I am a highly-motivated, big-picture thinker. I am a leader and able to communicate and propel great visions forward. I have a passion for making teams stick. I work hard and I work fast. I have experience in Northern environmental science, mathematics, and data analysis. I ask questions and write like a scientist. I take risks like an artist. I believe that planning is everything, but understand that the plan is nothing. I make things happen. I have a passion for entrepreneurship and continual improvement of protocols, processes, and self. I communicate complex ideas to everyone from high school and graduate students, to professional scientists, to my friends, and sometimes even to my grandmother. I am hoping to gain experience and broaden my perspectives in a business or consulting environment. In June, 2016, I joined the social policy research network of New Brunswick, Canada as the Community Outreach Coordinator.
PhD – Microbial respiration and oxygen dynamics in permafrost thaw lakes
Permafrost holds half of the world’s carbon, and mobilisation of this material would result in increases to atmospheric greenhouse gas concentrations. Thawing permafrost as a result of climate change is already being observed throughout northern, subarctic Quebec. Throughout the past 50 years, the southern limit of discontinuous permafrost has moved 130 km northwards and thaw lakes have become larger and more abundant. Respiration processes decomposes permafrost organic matter and release greenhouse gases into the surrounding aquatic environment. It also influences the growth of heterotrophic organisms such as bacteria. Oxygen serves as a master variable controlling many biogeochemical and biotic processes. Though respiration is the largest sink process for organic matter in the biosphere, it remains the largest gap in our understanding of the global carbon cycle. For Northern ecosystems, studies have been completed to investigate carbon dioxide and methane emissions, however no studies have investigated oxygen dynamics in these systems which are largely untouched by human. Throughout my PhD work, I have studied and measured respiration and bacterial communities in thermokarst thaw lakes.
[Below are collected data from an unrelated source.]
Lemma UpdateRecord_effect id now now' req s r s' :
  UpdateRecord id now now' req s = (r, s') ->
  (dns_same s s' /\ is_Ok r = false) \/
  (exists old, ds_records s !! id = Some old /\
   let rc := set_rec_UpdatedAt now (apply_record_update req old) in
   rec_ID old = id -> record_written now' id rc s s' r rc).
Proof.
  unfold UpdateRecord. intros Hrun.
  step_run Hrun; apply GetDNSRecord_spec in Hm as [Hs1 Hold]; [|by left].
  specialize (Hold _ eq_refl). set (rc := apply_record_update req a) in *.
  step_run Hrun; [|by left].
  step_run Hrun; apply ListDNSRecords_spec in Hm0 as [Hs2 Hl].
  2:{ left. split; [|done]. split; destruct Hs1, Hs2; congruence. }
  assert (Hs02 : dns_same s s1) by (destruct Hs1, Hs2; split; congruence).
  step_run Hrun; [|by left].
  step_run Hrun; apply UpdateDNSRecord_spec in Hm1 as [Hz Hr].
  2:{ left. split; [|done]. destruct Hs02. split; congruence. }
  right. destruct Hr as (-> & old & Hold' & Hrecs), Hs02 as [Hz2 Hr2].
  rewrite Hr2 in Hold', Hrecs. exists a. split; [done|]. cbv zeta. fold rc. intros Hid.
  change (rec_ID rc) with (rec_ID a) in Hold', Hrecs. rewrite Hid in Hold', Hrecs.
  assert (old = a) as -> by congruence.
  destruct x, x0 as [l n], x1. destruct (Hl l n eq_refl) as (all & Hall & Hpage).
  rewrite (record_rows_same s s0) in Hall by done.
  apply increment_run in Hrun as [Hr3 Hz3]. rewrite Hz, Hz2 in Hz3.
  split; [done|]. split; [exact Hm|]. split; [|by rewrite Hr3, Hrecs].
  intros Hsm Hk. rewrite <-Hid. by eapply (exclusive_check_whole s l all _ rc).
Qed.

Lemma DeleteRecord_effect id now s r s' :
  DeleteRecord id now s = (r, s') ->
  (dns_same s s' /\ is_Ok r = false) \/
  exists rc, ds_records s !! id = Some rc /\ ds_records s' = delete id (ds_records s) /\
    match r with
    | Err _ => ds_zones s' = ds_zones s
    | Ok _ => exists z, ds_zones s !! rec_ZoneID rc = Some z /\
        ds_zones s' = <[rec_ZoneID rc := bump_serial now z]> (ds_zones s)
    end.
Proof.
  unfold DeleteRecord. intros Hrun.
  step_run Hrun; apply GetDNSRecord_spec in Hm as [Hs1 Hold]; [|by left].
  specialize (Hold _ eq_refl).
  step_run Hrun; apply DeleteDNSRecord_spec in Hm as [Hz Hr]; destruct Hs1 as [Hz1 Hr1].
  2:{ left. split; [|done]. split; congruence. }
  right. destruct Hr as [Hr _]. exists a. split; [done|].
  apply wrap_run in Hrun as [(u & Hi & ->)|(e & Hi & ->)];
    apply IncrementDNSZoneSerial_spec in Hi as [Hr2 Hz2];
    (split; [congruence|]); [|congruence].
  rewrite Hz, Hz1 in Hz2. done.
Qed.

Lemma CreateZone_effect newID now req s r s' :
  CreateZone newID now req s = (r, s') ->
  ds_records s' = ds_records s /\
  match r with
  | Err _ => ds_zones s' = ds_zones s
  | Ok z => ds_zones s !! newID = None /\ zone_ID z = newID /\ zone_valid z /\
      ds_zones s' = <[newID := z]> (ds_zones s)
  end.
Proof.
  unfold CreateZone. intros Hrun. step_run Hrun; [|done]. step_run Hrun; [|done].
  apply wrap_run in Hrun as [(z & Hc & ->)|(e & Hc & ->)];
    apply CreateDNSZone_spec in Hc as [Hr Hz]; [|done].
  split; [done|]. destruct Hz as (-> & Hn & Hz), x, x0. split_and!; try done.
Qed.

Lemma UpdateZone_effect id now req s r s' :
  UpdateZone id now req s = (r, s') -> keyed s ->
  map_Forall (fun _ z => zone_valid z) (ds_zones s) ->
  ds_records s' = ds_records s /\
  match r with
  | Err _ => ds_zones s' = ds_zones s
  | Ok z => exists old, ds_zones s !! id = Some old /\ zone_ID z = id /\ zone_valid z /\
      zone_Serial z = zone_Serial old /\ ds_zones s' = <[id := z]> (ds_zones s)
  end.
Proof.
  unfold UpdateZone. intros Hrun [Hk _] Hv.
  step_run Hrun; apply GetDNSZone_spec in Hm as [[Hz1 Hr1] Hold]; [|done].
  specialize (Hold _ eq_refl).
  pose proof (Hv _ _ Hold) as (Hvn & Hvt & Hvs). pose proof (Hk _ _ Hold) as Hid.
  apply bind_run in Hrun as [(u & s1 & Hm & Hrun)|(e & Hm & ->)].
  2:{ destruct (uzr_Name req); [|done]. apply wrap_run in Hm as [(? & _ & ?)|(e' & Hm & _)]; [done|].
      by apply lift_Err in Hm as [_ ->]. }
  assert (s1 = s0 /\ validateZoneName (set_if (uzr_Name req) (zone_Name a)) = Ok tt) as [-> Hn].
  { destruct (uzr_Name req); inv_ok Hm; simplify_eq/=; try destruct u; done. }
  clear Hm. apply bind_run in Hrun as [(u' & s1 & Hm & Hrun)|(e & Hm & ->)].
  2:{ destruct (uzr_TransferAllowedIPs req); [|done].
      apply wrap_run in Hm as [(? & _ & ?)|(e' & Hm & _)]; [done|].
      by apply lift_Err in Hm as [_ ->]. }
  assert (s1 = s0 /\ validateTransferAllowedIPs
    (set_if (uzr_TransferAllowedIPs req) (zone_TransferAllowedIPs a)) = Ok tt) as [-> Ht].
  { destruct (uzr_TransferAllowedIPs req); inv_ok Hm; simplify_eq/=; try destruct u'; done. }
  apply wrap_run in Hrun as [(z & Hc & ->)|(e' & Hc & ->)];
    apply UpdateDNSZone_spec in Hc as [Hr Hz]; [|split; congruence].
  split; [congruence|]. destruct Hz as (-> & old & Hold' & Hz). cbn in Hold', Hz.
  rewrite Hz1, Hid in *. exists a. assert (old = a) as -> by congruence.
  split_and!; try done. rewrite Hz. unfold merge_zone, set_zone_UpdatedAt. cbn. by rewrite Hid.
Qed.
End effects.

Section preservation.
Context {S : Type} `{DnsStoreLaws S}.
Implicit Types s : S.

Lemma dns_inv_rows s : dns_inv s <-> dns_rows s /\ cname_exclusive (ds_records s).
Proof. split; [intros []|intros [[] ?]]; by split. Qed.

(** What every call keeps: the rows, and exclusivity where it was checked in full. *)
Definition dns_kept (s s' : S) : Prop :=
  dns_rows s' /\ (zones_small s -> cname_exclusive (ds_records s) -> cname_exclusive (ds_records s')).

Lemma dns_kept_same s s' : dns_same s s' -> dns_rows s -> dns_kept s s'.
Proof.
  intros Hsame [Hk Hr Hz]. pose proof Hsame as [Ez Er].
  split; [split; [by eapply same_keyed|..]|]; rewrite ?Ez, ?Er; done.
Qed.

Lemma bump_serial_valid now z : zone_valid z -> zone_valid (bump_serial now z).
Proof. intros (? & ? & ?). unfold zone_valid. cbn. split_and!; try done. lia. Qed.

(** Replacing zones and records row-wise by valid rows keeps the tables. *)
Lemma dns_kept_zone_insert s s' id z :
  dns_rows s -> zone_ID z = id -> zone_valid z ->
  ds_zones s' = <[id := z]> (ds_zones s) -> ds_records s' = ds_records s -> dns_kept s s'.
Proof.
  intros [[Hkz Hkr] Hr Hv] Hid Hz Ez Er. split; [split|]; rewrite ?Er; try done.
  - split; rewrite ?Ez, ?Er; [|done]. by apply map_Forall_insert_2.
  - rewrite Ez. by apply map_Forall_insert_2.
Qed.

Lemma bumped_zones_ok now zid z (zs : gmap ID DNSZone) :
  zs !! zid = Some z -> map_Forall (fun _ z => zone_valid z) zs -> map_Forall (fun id z => zone_ID z = id) zs ->
  map_Forall (fun _ z => zone_valid z) (<[zid := bump_serial now z]> zs) /\
  map_Forall (fun id z => zone_ID z = id) (<[zid := bump_serial now z]> zs).
Proof.
  intros Hz Hv Hk. split; apply map_Forall_insert_2; try done.
  - apply bump_serial_valid. by eapply Hv.
  - by apply (Hk _ _ Hz).
Qed.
MSc – Paleolimnological variations of fossil pigments in Southern Quebec lakes
Cyanobacterial blooms can be a major water-quality issue due to their potential to produce toxins, influence the concentration of oxygen within the water column, and reduce recreational activities and property value. My masters research focused on long-term dynamics of cyanobacterial blooms in freshwater lakes using evidence from lake sediments. The purpose of my master’s research project was to perform chemical and historical sediment analysis to explain changes in the lake water quality and to predict near-future decline in water quality. The skills I developed included quantitative analysis and presentation of large data sets, assessing mitigation measures aimed at protecting the lakes, and presenting my work to a wide range of scientific and non-scientific audiences. One of my publications resulted a presentation to a citizen’s group near Quebec City where I presented ideas on better strategies to reduce the impacts of eutrophication of the lake.